Let us understand some of the relevant concepts and terms used in the decision tree:
Root Node: A root node compiles the whole sample, it is then divided into multiple
sets which comprise of homogeneous variables.
Decision Node: That sub-node which diverges into further possibilities, can be
denoted as a decision node.
Terminal Node: The final node showing the outcome which cannot be categorized
any further, is termed as a value or terminal node.
Branch: A branch denotes the various alternatives available with the decision tree
maker.
Splitting: The division of the available option (depicted by a node or sub-node) into
multiple sub-nodes is termed as splitting.

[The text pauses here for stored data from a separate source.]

(** ** What construction computes *)

Lemma bind_engines_spec domain m owners l m' :
  bind_engines domain m owners l = Ret m' ->
  NoDup (map wb_WGID l) /\ (forall b, b ∈ l -> m !! wb_WGID b = None /\ wb_WGID b <> 0) /\
  (forall wg e, m' !! wg = Some e <-> m !! wg = Some e \/
     exists b ref, b ∈ l /\ wb_WGID b = wg /\ wb_Engine b = Some ref /\ ref_engine ref = e).
Proof.
  revert m owners. induction l as [|b l IH]; intros m owners Hb; cbn [bind_engines] in Hb.
  { go_inv. subst. split_and!; [apply NoDup_nil_2|by intros ? ?%elem_of_nil|].
    intros wg e. split; [by left|]. intros [?|(? & ? & ?%elem_of_nil & _)]; done. }
  destruct (Z.eqb_spec (wb_WGID b) 0); [done|]. destruct (wb_Engine b) as [ref|] eqn:Hr; [|done].
  case_bool_decide as Hm; [done|]. destruct (ref_instance ref) as [i|]; [|done].
  destruct (_ || _); [done|]. case_bool_decide; [done|].
  apply IH in Hb as (Hn & Hfresh & Hm'). apply eq_None_not_Some in Hm. split_and!.
  - cbn [map]. apply list.NoDup_cons. split; [|done]. intros (b' & E & Hb')%list_elem_of_fmap.
    destruct (Hfresh b' Hb') as [Hx _]. rewrite <- E, lookup_insert_eq in Hx. done.
  - intros b' [->|Hb']%elem_of_cons; [done|]. destruct (Hfresh b' Hb') as [Hx ?]. split; [|done].
    by apply lookup_insert_None in Hx as [? _].
  - intros wg e. rewrite Hm', lookup_insert_Some. setoid_rewrite elem_of_cons. split.
    + intros [[[<- <-]|[_ ?]]|(b' & r & ? & ? & ? & ?)]; [right; exists b, ref; auto|by left|].
      right. exists b', r. auto.
    + intros [Hx|(b' & r & [->|Hb'] & <- & E & <-)].
      * left. right. split; [|done]. intros <-. congruence.
      * left. left. split; [done|congruence].
      * right. exists b', r. auto.
Qed.

Lemma freeze_routes_spec g engines routes marks l routes' marks' :
  freeze_routes g engines routes marks l = Ret (routes', marks') ->
  (forall k t, routes' !! k = Some t <-> routes !! k = Some t \/
     exists r, r ∈ l /\ k = route_key r /\ t = mkTarget (rt_WGID r) (rt_FWMark r)) /\
  (forall wg m, marks' !! wg = Some m <-> marks !! wg = Some m \/
     exists r, r ∈ l /\ wg = rt_WGID r /\ m = rt_FWMark r) /\
  (forall r, r ∈ l -> is_Some (engines !! rt_WGID r)).
Proof.
  revert routes marks. induction l as [|r l IH]; intros routes marks Hb; cbn [freeze_routes] in Hb.
  { injection Hb as <- <-. split_and!; [..|by intros ? ?%elem_of_nil]; intros; (split; [by left|]);
      intros [?|(? & ?%elem_of_nil & _)]; done. }
  destruct (_ || _ || _ || _ || _); [done|]. destruct (negb (rt_Action r =? _)); [done|].
  destruct (bool_decide (is_Some (engines !! _))) eqn:He; [|done]. apply bool_decide_eq_true in He.
  cbn [negb] in Hb.
  match type of Hb with (if ?b then _ else _) = _ => destruct b eqn:Hmark; [done|] end.
  case_bool_decide as Hr; [done|]. apply IH in Hb as (H1 & H2 & H3). apply eq_None_not_Some in Hr.
  setoid_rewrite elem_of_cons. split_and!.
  - intros k t. rewrite H1, lookup_insert_Some. split.
    + intros [[[<- <-]|[_ ?]]|(r' & ? & ? & ?)]; [right; exists r; auto|by left|right; exists r'; auto].
    + intros [Hk|(r' & [->|Hr'] & -> & ->)]; [|auto|right; eauto].
      left. right. split; [|done]. intros <-. congruence.
  - intros wg m. rewrite H2, lookup_insert_Some. split.
    + intros [[[<- <-]|[_ ?]]|(r' & ? & ? & ?)]; [right; exists r; auto|by left|right; exists r'; auto].
    + intros [Hk|(r' & [->|Hr'] & -> & ->)]; [|auto|right; eauto].
      left. destruct (decide (rt_WGID r = wg)) as [<-|]; [left|by right]. split; [done|].
      rewrite Hk in Hmark. bool_prop. congruence.
  - intros r' [->|Hr']; [done|by apply H3].
Qed.

Lemma newEngine_fields o identity now e :
  newEngine o identity now = Ret e -> e_identity e = identity /\ e_sessions e = ∅ /\
  e_opts e = (if Window o =? 0 then with_Window o 65535 else o).
Proof. unfold newEngine. destruct (clock_Domain o); intros H; go_inv; by subst. Qed.

(** A plan's routes name the plan's WireGuard. *)
Lemma build_engines_spec domain nows i bs rs plans bs' rs' :
  build_engines domain nows i bs rs plans = Ret (bs', rs') ->
  exists news, bs' = bs ++ news /\ rs' = rs ++ concat (map ep_Routes plans) /\
    map wb_WGID news = map ep_WGID plans /\
    (forall b, b ∈ news -> exists p ref now, wb_Engine b = Some ref /\ p ∈ plans /\
       ep_WGID p = wb_WGID b /\ newEngine (ep_Options p) (dom_identity domain) now = Ret (ref_engine ref)) /\
    (forall p r, p ∈ plans -> r ∈ ep_Routes p -> rt_WGID r = ep_WGID p).
Proof.
  revert i bs rs. induction plans as [|p plans IH]; intros i bs rs Hb; cbn [build_engines] in Hb.
  { injection Hb as <- <-. exists []. rewrite !app_nil_r. split_and!; try done; [by intros ? ?%elem_of_nil|].
    by intros ? ? ?%elem_of_nil. }
  cbn zeta in Hb. go_inv. unfold plan_routes_ok in *. bool_prop.
  apply IH in Hb as (news & -> & -> & Hm & He & Hr). eexists (_ :: news). rewrite <- !app_assoc.
  split_and!; try done.
  - cbn. by rewrite Hm.
  - intros b [->|Hb]%elem_of_cons.
    + cbn. unfold NewEngine in *. go_inv. subst. exists p. do 2 eexists.
      split_and!; [done|by left|done|done].
    + destruct (He b Hb) as (q & ref & now & ? & ? & ? & ?). exists q, ref, now.
      split_and!; try done. by right.
  - intros q r [->|Hq]%elem_of_cons Hin; [|by apply Hr]. rewrite forallb_forall in *.
    match goal with E : forall x, In x (ep_Routes p) -> _ |- _ =>
      specialize (E r ltac:(by apply list_elem_of_In)); bool_prop; done end.
Qed.

(** ** The invariant of a router *)

Record router_ok (router : EngineRouter) : Prop := {
  ro_engines : mlen (er_engines router) <> 0;
  ro_routes : mlen (er_routes router) <> 0;
  (** Routes lead to engines, and a WireGuard has one mark. *)
  ro_target : forall k t, er_routes router !! k = Some t -> is_Some (er_engines router !! tg_wgID t);
  ro_ids : er_wgIDs router <> [] /\
    forall wg, wg ∈ er_wgIDs router <-> is_Some (er_engines router !! wg);
  ro_owned : forall wg e, er_engines router !! wg = Some e -> exists mark,
    (forall k t, er_routes router !! k = Some t -> tg_wgID t = wg -> tg_fwmark t = mark) /\
    engine_routed (er_routes router) wg mark e
}.

Lemma routed_initial routes wg mark e : e_sessions e = ∅ -> engine_routed routes wg mark e.
Proof. intros He f s. by rewrite He, lookup_empty. Qed.

Lemma mlen_nonzero {K V} `{Countable K} (m : gmap K V) k : is_Some (m !! k) -> mlen m <> 0.
Proof.
  intros [v Hk] Hz. unfold mlen in Hz. assert (size m = 0%nat) as Hs by lia.
  apply map_size_empty_inv in Hs. by rewrite Hs, lookup_empty in Hk.
Qed.

Lemma sorted_ids {V} (m : gmap Z V) wg :
  wg ∈ merge_sort Z.le (map fst (map_to_list m)) <-> is_Some (m !! wg).
Proof.
  rewrite merge_sort_Permutation, list_elem_of_fmap. split.
  - intros ([k v] & -> & Hk%elem_of_map_to_list). eauto.
  - intros [v Hv]. exists (wg, v). split; [done|]. by apply elem_of_map_to_list.
Qed.

(** A router whose engines have no sessions yet. *)
Lemma router_ok_intro identity engines frozen (marks : gmap Z Z) wg0 k0 :
  is_Some (engines !! wg0) -> is_Some (frozen !! k0) ->
  (forall k t, frozen !! k = Some t -> is_Some (engines !! tg_wgID t)) ->
  (forall k t, frozen !! k = Some t -> marks !! tg_wgID t = Some (tg_fwmark t)) ->
  (forall wg e, engines !! wg = Some e -> e_sessions e = ∅) ->
  router_ok (mkRouter identity engines frozen (merge_sort Z.le (map fst (map_to_list engines)))).
Proof.
  intros H0 H1 Ht Hm He. split; cbn.
  - by eapply mlen_nonzero.
  - by eapply mlen_nonzero.
  - exact Ht.
  - split; [|apply sorted_ids]. intros E. apply sorted_ids in H0. rewrite E in H0. by apply elem_of_nil in H0.
  - intros wg e Hwg. exists (default 0 (marks !! wg)). split; [|by apply routed_initial, (He wg)].
    intros k t Hk <-. by rewrite (Hm k t Hk).
Qed.

(** The routes of all plans. *)
Lemma all_routes plans r :
  r ∈ concat (map ep_Routes plans) <-> exists p, p ∈ plans /\ r ∈ ep_Routes p.
Proof.
  rewrite list_elem_of_In, in_concat. setoid_rewrite in_map_iff.
  setoid_rewrite <- list_elem_of_In. split; [intros (? & (p & <- & ?) & ?); eauto|].
  intros (p & ? & ?). exists (ep_Routes p). split; [by exists p|done].
Qed.

(** What [NewEngineRouterFromPlans] builds. *)
Lemma from_plans_spec domain nows plans router :
  NewEngineRouterFromPlans domain nows plans = Ret router ->
  er_identity router = dom_identity domain /\ router_ok router /\
  NoDup (map ep_WGID plans) /\
  (forall wg, is_Some (er_engines router !! wg) <-> exists p, p ∈ plans /\ ep_WGID p = wg) /\
  (forall wg e, er_engines router !! wg = Some e -> exists p now, p ∈ plans /\ ep_WGID p = wg /\
     newEngine (ep_Options p) (dom_identity domain) now = Ret e) /\
  er_wgIDs router = merge_sort Z.le (map fst (map_to_list (er_engines router))) /\
  (forall k t, er_routes router !! k = Some t <-> exists p r, p ∈ plans /\ r ∈ ep_Routes p /\
     k = route_key r /\ t = mkTarget (ep_WGID p) (rt_FWMark r)).
Proof.
  unfold NewEngineRouterFromPlans, NewEngineRouter. intros Hb. go_inv.
  destruct x as [bs rs]. apply build_engines_spec in H as (news & -> & -> & Hm & Hfresh & Hwg).
  cbn [app] in *. go_inv. destruct x0 as [frozen marks].
  match goal with E : bind_engines _ _ _ _ = Ret ?x |- _ => rename x into engines;
    apply bind_engines_spec in E as (Hn & Hz & He) end.
  match goal with E : freeze_routes _ _ _ _ _ = _ |- _ =>
    apply freeze_routes_spec in E as (Hr & Hmarks & Hin) end.
  destruct (existsb _ _) eqn:Href; [done|]. injection Hb as <-. cbn.
  setoid_rewrite lookup_empty in He. setoid_rewrite lookup_empty in Hr.
  setoid_rewrite lookup_empty in Hmarks.
  pose proof (all_routes plans) as Hcat.
  assert (forall wg, is_Some (engines !! wg) <-> exists p, p ∈ plans /\ ep_WGID p = wg) as Hdom.
  { intros wg. transitivity (wg ∈ map wb_WGID news).
    - rewrite list_elem_of_fmap. split.
      + intros [e [?|(b & ref & ? & ? & _)]%He]; [done|]. by exists b.
      + intros (b & -> & Hb). destruct (Hfresh b Hb) as (_ & ref & _ & Er & _). exists (ref_engine ref).
        apply He. right. by exists b, ref.
    - rewrite Hm, list_elem_of_fmap. split; intros (p & ? & ?); eauto. }
  assert (forall k t, frozen !! k = Some t <-> exists p r, p ∈ plans /\ r ∈ ep_Routes p /\
    k = route_key r /\ t = mkTarget (ep_WGID p) (rt_FWMark r)) as Hroutes.
  { intros k t. rewrite Hr. setoid_rewrite Hcat. split.
    - intros [?|(r & (p & Hp & Hpr) & -> & ->)]; [done|]. exists p, r. by rewrite (Hwg p r).
    - intros (p & r & Hp & Hpr & -> & ->). right. exists r. rewrite (Hwg p r) by done. eauto. }
  assert (forall wg e, engines !! wg = Some e -> exists p now, p ∈ plans /\ ep_WGID p = wg /\
    newEngine (ep_Options p) (dom_identity domain) now = Ret e) as Hnew.
  { intros wg e [?|(b & ref & Hb & <- & Er & <-)]%He; [done|].
    destruct (Hfresh b Hb) as (p & ref' & now & Er' & Hp & Hid & Hne). exists p, now.
    rewrite Hid. replace ref with ref' by congruence. done. }
  split_and!; try done; [|by rewrite <- Hm]. destruct plans as [|p0 plans]; [done|].
  assert (exists wg0, is_Some (engines !! wg0)) as [wg0 H0] by (eexists; apply Hdom; exists p0; split; [by left|done]).
  assert (exists r0, r0 ∈ concat (map ep_Routes (p0 :: plans))) as [r0 Hr0].
  { destruct (concat _) as [|r l]; [by rewrite orb_true_r in *|]. exists r. by left. }
  apply (router_ok_intro _ _ _ marks wg0 (route_key r0)); try done.
  - eexists. apply Hr. right. eauto.
  - intros k t (p & r & Hp & _ & _ & ->)%Hroutes. apply Hdom. by exists p.
  - intros k t [?|(r & Hin' & _ & ->)]%Hr; [done|]. apply Hmarks. right. by exists r.
  - intros wg e (p & now & _ & _ & Hne)%Hnew. by apply newEngine_fields in Hne as (_ & ? & _).
Qed.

Pruning: It is just the reverse of splitting, where the decision tree maker can
eliminate one or more sub-nodes from a particular decision node.
Steps in Decision Tree Analysis
Following steps simplify the interpretation process of a decision tree:
1. The first step is understanding and specifying the problem area for which decision
making is required.
2. The second step is interpreting and chalking out all possible solutions to the
particular issue as well as their consequences.
3. The third step is presenting the variables on a decision tree along with its respective
probability values.
4. The fourth step is finding out the outcomes of all the variables and specifying it in
the decision tree.
5. The last step is highly crucial and backs the overall analysis of this process. It
involves calculating the EMV values for all the chance nodes or options, to figure
out the solution which provides the highest expected value.
Problem : 1 : ABC Company is considering whether it should tender for two contracts
(MS1 and MS2) on offer from a government department for the supply of certain
components. The company has three options: tender for MS1 only; or tender for MS2 only;
or tender for both MS1 and MS2. If tenders are to be submitted the company will incur
additional costs. These costs will have to be entirely recouped from the contract price. The
risk, of course, is that if a tender is unsuccessful the company will have made a loss. The
cost of tendering for contract MS1 only is £50,000. The component supply cost if the tender
is successful would be £18,000. The cost of tendering for contract MS2 only is £14,000.
The component supply cost if the tender is successful would be £12,000. The cost of
tendering for both contract MS1 and contract MS2 is £55,000. The component supply cost
if the tender is successful would be £24,000. For each contract, possible tender prices have
been determined. In addition, subjective assessments have been made of the probability of
getting the contract with a particular tender price as shown below. Note here that the
company can only submit one tender and cannot, for example, submit two tenders (at
different prices) for the same contract.
Option Possible Probability
tender of getting
prices (£) contract
MS1 only 130,000 0.20
115,000 0.85
MS2 only 70,000 0.15
65,000 0.80
60,000 0.95
MS1 and MS2 190,000 0.05
140,000 0.65
In the event that the company tenders for both MS1 and MS2 it will either win both
contracts (at the price shown above) or no contract at all.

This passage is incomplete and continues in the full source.